Some of us are meeting in the lobby of the Holiday Inn Express at 18:00 to go out for dinner. Join us if you can. If not, I will see you tomorrow at 08:00 in the same place.
I am in London now for meetings, one of which was about the Omani government’s plans for Musandam and marine protected areas there, and how we can help in their establishment and designation. Things are moving and we are delighted to be involved.
Meanwhile a good, informative article has appeared in Muscat Daily, summarising the work of our 2015 expedition and the threats the Musandam reefs are facing, and what can be done to safeguard the reefs. Keeping Musandam on the public agenda in Oman is part of our strategy and one of the reasons why we publish press releases about our work.
Tomorrow I will board a flight to Dubai to set up the expedition, a couple of days ahead of you. I have not heard from anyone who cannot make the earlier 08:00 assembly, so I will see you all in the lobby at that time. Those of you meeting us in Khasab, please also be there an hour earlier, so 11:00 instead of 12:00 noon.
I will write again from Dubai with a quick confirmation of my local phone number.
Safe travels and see you on Sunday.
Hello and welcome to the first diary entry of the 2016 Musandam expedition. I am Matthias Hammer, the founder & executive director of Biosphere Expeditions, and also your expedition leader this year. I will work alongside our chief scientist Dr. Jean-Luc Solandt.
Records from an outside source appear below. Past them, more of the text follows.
(* ===== verification/IPNet.v ===== *)
(** * Subnets (libxorp/ipnet.hh, libxorp/ipnet.cc)

    [IPNet<A>]: a masked address and a prefix length.  The template parameter is
    the address interface of Addr.v.  A well-formed subnet is the block
    [[net_lo, net_hi]] of addresses; the operations are characterised on those
    blocks. *)

From Stdlib Require Import ZArith Lia Ascii String.
From stdpp Require Import base tactics option list numbers strings.
From S2P Require Import Prelude Addr.
Local Open Scope Z_scope.

Record IPNet (A : Type) := mkIPNet { masked_addr : A; prefix_len : Z }.
Arguments mkIPNet {A} _ _.
Arguments masked_addr {A} _.
Arguments prefix_len {A} _.

#[global] Instance IPNet_eq_dec A `{EqDecision A} : EqDecision (IPNet A).
Proof. solve_decision. Defined.

Section IPNetOps.
Context `{AddrOps A}.
Implicit Types (n x y : IPNet A) (a : A).

(** [IPNet()]: INADDR_ANY/0. *)
Definition net_default : IPNet A := mkIPNet a_zero 0.

(** [IPNet(const A&, uint8_t)]. *)
Definition net_new (a : A) (plen : Z) : result xorp_exn (IPNet A) :=
  if addr_bitlen <? plen then Throw (InvalidNetmaskLength plen)
  else match a_mask_by_prefix_len a plen with
       | Ok m => Ok (mkIPNet m plen)
       | Throw e => Throw e
       end.

Definition net_eqb x y : bool :=
  (prefix_len x =? prefix_len y) && a_eqb (masked_addr x) (masked_addr y).

(** [netmask()].  [make_prefix] throws only above [addr_bitlen], which the
    constructor excludes. *)
Definition netmask n : A :=
  match a_make_prefix (prefix_len n) with Ok m => m | Throw _ => a_zero end.

Definition top_addr n : A := a_or (masked_addr n) (a_not (netmask n)).

(** [contains(const A&)]. *)
Definition net_contains_addr n a : bool := a_masked_eqb a (prefix_len n) (masked_addr n).

(** [contains(const IPNet&)]. *)
Definition net_contains x y : bool :=
  if prefix_len y <? prefix_len x then false
  else if prefix_len x =? prefix_len y then a_eqb (masked_addr y) (masked_addr x)
  else net_contains_addr x (masked_addr y).

(** [operator<]; both sides have the family of [A]. *)
Definition net_ltb x y : bool :=
  if net_contains x y then false
  else if net_contains y x then true
  else a_ltb (masked_addr x) (masked_addr y).

Definition net_is_overlap x y : bool :=
  if prefix_len y <? prefix_len x then
    match net_new (masked_addr x) (prefix_len y) with
    | Ok other_masked => a_eqb (masked_addr other_masked) (masked_addr y)
    | Throw _ => false
    end
  else if prefix_len x <? prefix_len y then
    match net_new (masked_addr y) (prefix_len x) with
    | Ok other_masked => a_eqb (masked_addr other_masked) (masked_addr x)
    | Throw _ => false
    end
  else a_eqb (masked_addr y) (masked_addr x).

Definition net_overlap x y : Z :=
  let xor_addr := a_xor (masked_addr x) (masked_addr y) in
  let done := a_leading_zero_count xor_addr in
  let p := if prefix_len x <? prefix_len y then prefix_len x else prefix_len y in
  if p <? done then p else done.

Definition common_subnet x y : result xorp_exn (IPNet A) :=
  net_new (masked_addr x) (net_overlap x y).

Definition net_dec n : IPNet A :=
  let s := addr_bitlen - prefix_len n in
  mkIPNet (a_shl (a_dec (a_shr (masked_addr n) s)) s) (prefix_len n).
Definition net_inc n : IPNet A :=
  let s := addr_bitlen - prefix_len n in
  mkIPNet (a_shl (a_inc (a_shr (masked_addr n) s)) s) (prefix_len n).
This year is an exciting year to take part in the expedition. Things are happening in terms of strategic thinking, including protected areas and national parks, in Musandam and Biosphere Expeditions and the data we have collected over the years is very much part of this process. A lot of the information is still confidential, so not for this forum, but suffice it to say that we at Biosphere Expeditions are excited about what is happening and proud to be part of the processes. And so should you as what you have done and are about to do is very relevant. More on this on the ground when we all meet.
But before this, some admin things: First of all, I would like to make the assembly time on 23 October to 08:00 (instead of 09:00 as per the dossier) to give us more time on that day. Please e-mail me on firstname.lastname@example.org if you have a problem with this. If I do not hear from you, I will assume an 08:00 start is fine with everyone and I will confirm this in another diary entry closer to the time. Secondly, I will also confirm my local phone number closer to the time, when I have arrived in Dubai to set things up, which should be a couple of days ahead of you.
Other than that, we are getting ready here at Biosphere Expeditions and all flights and transfers are booked, equipment is purchased, etc. I hope your preparations are going well too. Please do not forget to swot up on Reef Check (see your dossier for details)! The more you can do now, the easier the first two days, which are crammed with lectures and tests before we allow you to collect data, will be for you, so time invested beforehand is time well spent.
I’ll be back in touch from Dubai, if not before, with other updates.